* _What the exercise asks_:
In the entries that follow, the line with "n (body st)" opens the range and the line with "calculate_mrs util_func x" closes it; repeat that range exactly, both lines included.

Saved entries:
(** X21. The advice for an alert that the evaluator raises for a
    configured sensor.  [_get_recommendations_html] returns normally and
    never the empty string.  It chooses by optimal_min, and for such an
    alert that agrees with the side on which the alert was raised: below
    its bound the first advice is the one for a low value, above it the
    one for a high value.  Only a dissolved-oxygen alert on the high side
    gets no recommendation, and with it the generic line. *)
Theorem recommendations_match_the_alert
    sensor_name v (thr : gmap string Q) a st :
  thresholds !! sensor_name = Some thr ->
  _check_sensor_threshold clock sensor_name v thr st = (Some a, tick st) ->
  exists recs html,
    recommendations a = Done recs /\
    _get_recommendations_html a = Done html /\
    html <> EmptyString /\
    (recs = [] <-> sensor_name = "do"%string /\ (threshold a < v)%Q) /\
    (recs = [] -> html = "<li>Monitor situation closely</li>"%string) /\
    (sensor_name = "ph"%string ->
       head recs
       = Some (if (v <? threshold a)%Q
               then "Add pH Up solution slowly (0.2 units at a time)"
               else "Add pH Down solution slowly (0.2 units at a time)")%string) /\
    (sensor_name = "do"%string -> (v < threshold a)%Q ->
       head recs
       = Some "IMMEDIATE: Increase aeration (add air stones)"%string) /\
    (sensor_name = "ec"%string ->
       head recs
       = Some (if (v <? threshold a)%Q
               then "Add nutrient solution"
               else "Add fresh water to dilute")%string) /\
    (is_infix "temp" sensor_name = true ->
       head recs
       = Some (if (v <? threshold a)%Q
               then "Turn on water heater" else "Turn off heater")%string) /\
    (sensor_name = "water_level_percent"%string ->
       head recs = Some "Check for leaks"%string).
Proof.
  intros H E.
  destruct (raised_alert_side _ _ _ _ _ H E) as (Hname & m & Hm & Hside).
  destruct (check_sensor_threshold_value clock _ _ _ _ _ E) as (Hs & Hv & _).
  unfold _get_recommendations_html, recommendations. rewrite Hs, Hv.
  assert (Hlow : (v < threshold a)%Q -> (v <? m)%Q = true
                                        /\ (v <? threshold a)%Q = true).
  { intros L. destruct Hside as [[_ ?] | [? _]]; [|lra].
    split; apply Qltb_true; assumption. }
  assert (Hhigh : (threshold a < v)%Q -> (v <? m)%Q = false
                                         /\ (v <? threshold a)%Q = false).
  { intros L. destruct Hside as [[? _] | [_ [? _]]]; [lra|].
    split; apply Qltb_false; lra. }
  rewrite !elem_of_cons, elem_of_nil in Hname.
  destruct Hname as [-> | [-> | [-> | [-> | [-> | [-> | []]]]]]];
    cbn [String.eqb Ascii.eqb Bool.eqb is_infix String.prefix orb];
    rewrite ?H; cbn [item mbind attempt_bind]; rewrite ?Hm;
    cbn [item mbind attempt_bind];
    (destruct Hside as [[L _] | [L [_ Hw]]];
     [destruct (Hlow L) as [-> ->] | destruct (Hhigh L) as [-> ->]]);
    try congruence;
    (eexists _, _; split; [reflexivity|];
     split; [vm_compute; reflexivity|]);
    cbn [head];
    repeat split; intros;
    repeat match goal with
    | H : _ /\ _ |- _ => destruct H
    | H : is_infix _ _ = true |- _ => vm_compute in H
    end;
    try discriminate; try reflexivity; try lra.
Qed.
...
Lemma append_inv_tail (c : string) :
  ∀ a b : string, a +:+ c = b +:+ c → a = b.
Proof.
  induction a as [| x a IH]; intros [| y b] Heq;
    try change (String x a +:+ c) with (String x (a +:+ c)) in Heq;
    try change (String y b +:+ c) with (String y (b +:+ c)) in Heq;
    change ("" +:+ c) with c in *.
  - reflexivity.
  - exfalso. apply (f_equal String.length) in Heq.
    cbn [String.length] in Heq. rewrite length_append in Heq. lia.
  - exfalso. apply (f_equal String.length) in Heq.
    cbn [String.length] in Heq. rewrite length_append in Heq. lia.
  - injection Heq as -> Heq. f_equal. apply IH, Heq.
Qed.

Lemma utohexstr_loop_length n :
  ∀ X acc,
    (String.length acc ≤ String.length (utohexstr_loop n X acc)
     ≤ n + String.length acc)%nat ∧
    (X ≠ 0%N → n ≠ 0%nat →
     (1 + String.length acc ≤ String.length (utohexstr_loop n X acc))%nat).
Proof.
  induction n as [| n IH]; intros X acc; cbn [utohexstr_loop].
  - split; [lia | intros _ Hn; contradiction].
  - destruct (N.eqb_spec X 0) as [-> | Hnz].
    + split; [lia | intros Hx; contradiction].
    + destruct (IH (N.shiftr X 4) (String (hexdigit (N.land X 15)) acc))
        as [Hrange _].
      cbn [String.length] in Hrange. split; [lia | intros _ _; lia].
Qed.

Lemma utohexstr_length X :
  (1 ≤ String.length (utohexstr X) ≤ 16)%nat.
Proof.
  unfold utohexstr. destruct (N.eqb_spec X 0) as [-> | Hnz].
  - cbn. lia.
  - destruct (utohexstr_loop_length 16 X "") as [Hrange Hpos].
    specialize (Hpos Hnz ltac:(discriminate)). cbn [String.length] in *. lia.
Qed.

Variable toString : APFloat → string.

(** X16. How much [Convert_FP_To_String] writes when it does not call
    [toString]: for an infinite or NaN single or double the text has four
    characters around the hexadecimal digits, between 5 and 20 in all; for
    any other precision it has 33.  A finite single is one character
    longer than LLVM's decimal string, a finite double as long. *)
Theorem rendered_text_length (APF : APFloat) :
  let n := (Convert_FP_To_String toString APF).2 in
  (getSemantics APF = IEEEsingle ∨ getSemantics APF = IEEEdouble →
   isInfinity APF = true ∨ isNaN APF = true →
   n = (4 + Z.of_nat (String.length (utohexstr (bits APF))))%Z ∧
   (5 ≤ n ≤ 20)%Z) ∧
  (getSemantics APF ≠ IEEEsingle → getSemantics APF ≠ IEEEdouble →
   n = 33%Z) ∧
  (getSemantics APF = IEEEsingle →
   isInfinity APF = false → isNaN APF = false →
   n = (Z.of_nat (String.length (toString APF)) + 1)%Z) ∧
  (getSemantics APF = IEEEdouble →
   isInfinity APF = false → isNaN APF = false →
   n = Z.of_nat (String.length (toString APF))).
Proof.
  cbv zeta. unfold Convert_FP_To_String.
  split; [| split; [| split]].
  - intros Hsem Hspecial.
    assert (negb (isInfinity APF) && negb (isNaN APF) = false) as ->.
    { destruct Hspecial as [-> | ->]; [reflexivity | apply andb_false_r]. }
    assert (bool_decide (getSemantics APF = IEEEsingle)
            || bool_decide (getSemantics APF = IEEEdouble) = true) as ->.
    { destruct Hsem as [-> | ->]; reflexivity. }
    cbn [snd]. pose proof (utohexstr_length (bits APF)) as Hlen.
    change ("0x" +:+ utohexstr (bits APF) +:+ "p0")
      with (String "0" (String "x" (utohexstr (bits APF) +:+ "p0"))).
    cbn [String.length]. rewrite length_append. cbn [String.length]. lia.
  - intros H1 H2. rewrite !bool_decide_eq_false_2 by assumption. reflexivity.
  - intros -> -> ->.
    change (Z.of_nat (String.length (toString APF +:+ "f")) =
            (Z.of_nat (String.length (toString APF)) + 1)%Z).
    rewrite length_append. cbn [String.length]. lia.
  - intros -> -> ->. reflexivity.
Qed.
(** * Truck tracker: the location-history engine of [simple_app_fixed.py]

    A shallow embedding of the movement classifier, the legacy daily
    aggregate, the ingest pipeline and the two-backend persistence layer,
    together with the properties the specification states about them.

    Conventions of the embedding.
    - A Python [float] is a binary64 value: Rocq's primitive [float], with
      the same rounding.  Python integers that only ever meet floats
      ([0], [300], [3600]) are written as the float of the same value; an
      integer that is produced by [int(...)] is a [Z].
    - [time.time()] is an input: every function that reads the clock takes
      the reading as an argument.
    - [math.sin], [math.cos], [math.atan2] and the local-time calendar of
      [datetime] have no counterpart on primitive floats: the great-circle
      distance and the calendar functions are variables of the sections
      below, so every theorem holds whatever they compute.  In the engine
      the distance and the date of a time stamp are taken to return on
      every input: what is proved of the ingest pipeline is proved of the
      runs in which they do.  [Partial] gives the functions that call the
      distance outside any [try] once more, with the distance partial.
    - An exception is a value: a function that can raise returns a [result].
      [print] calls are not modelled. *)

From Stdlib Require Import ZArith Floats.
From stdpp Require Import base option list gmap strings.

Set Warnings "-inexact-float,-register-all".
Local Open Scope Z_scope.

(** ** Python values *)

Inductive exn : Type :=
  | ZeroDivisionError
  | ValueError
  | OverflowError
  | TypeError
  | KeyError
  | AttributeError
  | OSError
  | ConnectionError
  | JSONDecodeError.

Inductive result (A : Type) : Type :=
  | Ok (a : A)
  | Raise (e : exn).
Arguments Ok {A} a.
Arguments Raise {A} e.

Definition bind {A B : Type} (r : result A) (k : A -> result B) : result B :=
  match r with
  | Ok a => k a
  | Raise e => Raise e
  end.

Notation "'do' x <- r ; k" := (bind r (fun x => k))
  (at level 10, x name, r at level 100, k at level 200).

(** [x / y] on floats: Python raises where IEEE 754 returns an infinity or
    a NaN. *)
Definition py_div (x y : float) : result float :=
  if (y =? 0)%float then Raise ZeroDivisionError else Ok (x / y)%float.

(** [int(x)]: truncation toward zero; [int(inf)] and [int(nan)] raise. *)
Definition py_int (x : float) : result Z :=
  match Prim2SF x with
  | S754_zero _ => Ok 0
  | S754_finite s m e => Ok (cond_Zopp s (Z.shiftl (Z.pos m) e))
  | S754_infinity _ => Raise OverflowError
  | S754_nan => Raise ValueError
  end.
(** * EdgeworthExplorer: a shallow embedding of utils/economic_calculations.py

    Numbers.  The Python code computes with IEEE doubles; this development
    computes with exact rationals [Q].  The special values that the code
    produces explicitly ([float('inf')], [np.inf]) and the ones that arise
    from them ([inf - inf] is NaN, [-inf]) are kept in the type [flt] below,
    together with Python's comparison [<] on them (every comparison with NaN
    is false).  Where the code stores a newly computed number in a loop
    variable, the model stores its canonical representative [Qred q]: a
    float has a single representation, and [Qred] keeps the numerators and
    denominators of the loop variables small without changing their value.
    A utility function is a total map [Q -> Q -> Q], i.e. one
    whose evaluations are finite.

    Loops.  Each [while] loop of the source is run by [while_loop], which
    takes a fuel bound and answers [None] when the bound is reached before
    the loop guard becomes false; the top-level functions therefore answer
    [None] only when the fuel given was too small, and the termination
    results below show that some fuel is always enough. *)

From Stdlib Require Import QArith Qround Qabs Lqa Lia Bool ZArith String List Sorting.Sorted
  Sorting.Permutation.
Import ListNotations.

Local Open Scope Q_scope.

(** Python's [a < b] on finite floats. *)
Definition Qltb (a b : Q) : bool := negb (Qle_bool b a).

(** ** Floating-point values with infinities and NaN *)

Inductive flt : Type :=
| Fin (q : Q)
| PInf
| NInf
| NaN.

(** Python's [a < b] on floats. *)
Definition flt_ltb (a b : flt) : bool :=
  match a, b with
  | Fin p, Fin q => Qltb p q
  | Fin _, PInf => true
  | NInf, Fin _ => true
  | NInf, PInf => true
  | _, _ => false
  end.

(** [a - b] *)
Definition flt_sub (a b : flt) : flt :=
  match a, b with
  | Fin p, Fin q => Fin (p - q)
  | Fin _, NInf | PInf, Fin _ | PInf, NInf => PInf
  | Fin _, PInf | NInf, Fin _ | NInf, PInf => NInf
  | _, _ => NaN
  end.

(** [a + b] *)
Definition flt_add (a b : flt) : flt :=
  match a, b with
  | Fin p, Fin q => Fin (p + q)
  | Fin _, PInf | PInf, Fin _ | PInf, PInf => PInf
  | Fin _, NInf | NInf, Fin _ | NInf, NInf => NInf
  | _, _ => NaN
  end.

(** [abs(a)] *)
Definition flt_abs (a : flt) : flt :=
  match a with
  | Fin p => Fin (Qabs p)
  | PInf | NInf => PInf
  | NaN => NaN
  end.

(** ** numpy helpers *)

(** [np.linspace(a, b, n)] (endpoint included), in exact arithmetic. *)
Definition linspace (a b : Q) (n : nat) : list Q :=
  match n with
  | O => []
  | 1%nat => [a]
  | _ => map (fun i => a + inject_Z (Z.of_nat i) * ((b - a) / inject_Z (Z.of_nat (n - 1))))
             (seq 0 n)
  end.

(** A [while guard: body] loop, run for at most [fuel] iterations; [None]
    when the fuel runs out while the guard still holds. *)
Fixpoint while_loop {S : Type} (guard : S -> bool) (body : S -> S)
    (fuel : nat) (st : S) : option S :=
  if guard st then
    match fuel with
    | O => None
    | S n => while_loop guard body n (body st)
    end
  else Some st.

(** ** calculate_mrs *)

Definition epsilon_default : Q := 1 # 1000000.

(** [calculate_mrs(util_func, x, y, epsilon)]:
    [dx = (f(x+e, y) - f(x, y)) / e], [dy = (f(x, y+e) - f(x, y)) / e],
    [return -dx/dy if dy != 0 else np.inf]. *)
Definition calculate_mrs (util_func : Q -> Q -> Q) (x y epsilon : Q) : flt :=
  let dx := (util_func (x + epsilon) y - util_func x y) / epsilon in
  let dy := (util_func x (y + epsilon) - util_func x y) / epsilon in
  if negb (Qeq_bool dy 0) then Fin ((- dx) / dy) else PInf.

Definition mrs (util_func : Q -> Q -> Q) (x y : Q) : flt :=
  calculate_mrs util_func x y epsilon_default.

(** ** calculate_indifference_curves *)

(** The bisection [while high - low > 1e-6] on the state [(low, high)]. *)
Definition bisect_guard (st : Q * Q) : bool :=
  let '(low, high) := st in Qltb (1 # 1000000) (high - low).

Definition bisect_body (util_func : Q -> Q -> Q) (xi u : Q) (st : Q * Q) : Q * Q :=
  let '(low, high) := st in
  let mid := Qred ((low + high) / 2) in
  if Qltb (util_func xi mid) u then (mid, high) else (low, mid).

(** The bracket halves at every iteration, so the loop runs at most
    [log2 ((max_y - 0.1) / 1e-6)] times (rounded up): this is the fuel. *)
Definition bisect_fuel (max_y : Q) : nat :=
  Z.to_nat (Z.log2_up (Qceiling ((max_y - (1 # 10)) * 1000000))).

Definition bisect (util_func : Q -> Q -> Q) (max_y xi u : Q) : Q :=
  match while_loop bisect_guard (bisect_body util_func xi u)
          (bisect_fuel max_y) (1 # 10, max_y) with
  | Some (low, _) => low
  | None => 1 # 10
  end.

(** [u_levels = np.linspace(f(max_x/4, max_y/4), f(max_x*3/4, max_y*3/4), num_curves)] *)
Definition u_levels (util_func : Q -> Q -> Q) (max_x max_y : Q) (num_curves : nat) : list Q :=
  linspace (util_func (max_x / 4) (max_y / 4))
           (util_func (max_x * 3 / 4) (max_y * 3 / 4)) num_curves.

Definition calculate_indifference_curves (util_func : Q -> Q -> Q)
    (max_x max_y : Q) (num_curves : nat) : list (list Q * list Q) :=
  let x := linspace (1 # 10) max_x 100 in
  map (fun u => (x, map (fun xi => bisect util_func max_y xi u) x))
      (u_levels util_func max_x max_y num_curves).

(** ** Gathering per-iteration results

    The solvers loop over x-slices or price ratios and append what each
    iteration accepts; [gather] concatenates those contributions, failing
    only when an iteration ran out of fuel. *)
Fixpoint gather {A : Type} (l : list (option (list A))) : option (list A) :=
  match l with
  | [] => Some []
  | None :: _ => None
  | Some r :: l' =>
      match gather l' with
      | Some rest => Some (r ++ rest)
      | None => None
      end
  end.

* _Answer space_:
    | S n => while_loop guard body n (body st)
    end
  else Some st.

(** ** calculate_mrs *)

Definition epsilon_default : Q := 1 # 1000000.

(** [calculate_mrs(util_func, x, y, epsilon)]:
    [dx = (f(x+e, y) - f(x, y)) / e], [dy = (f(x, y+e) - f(x, y)) / e],
    [return -dx/dy if dy != 0 else np.inf]. *)
Definition calculate_mrs (util_func : Q -> Q -> Q) (x y epsilon : Q) : flt :=
  let dx := (util_func (x + epsilon) y - util_func x y) / epsilon in
  let dy := (util_func x (y + epsilon) - util_func x y) / epsilon in
  if negb (Qeq_bool dy 0) then Fin ((- dx) / dy) else PInf.

Definition mrs (util_func : Q -> Q -> Q) (x y : Q) : flt :=
  calculate_mrs util_func x y epsilon_default.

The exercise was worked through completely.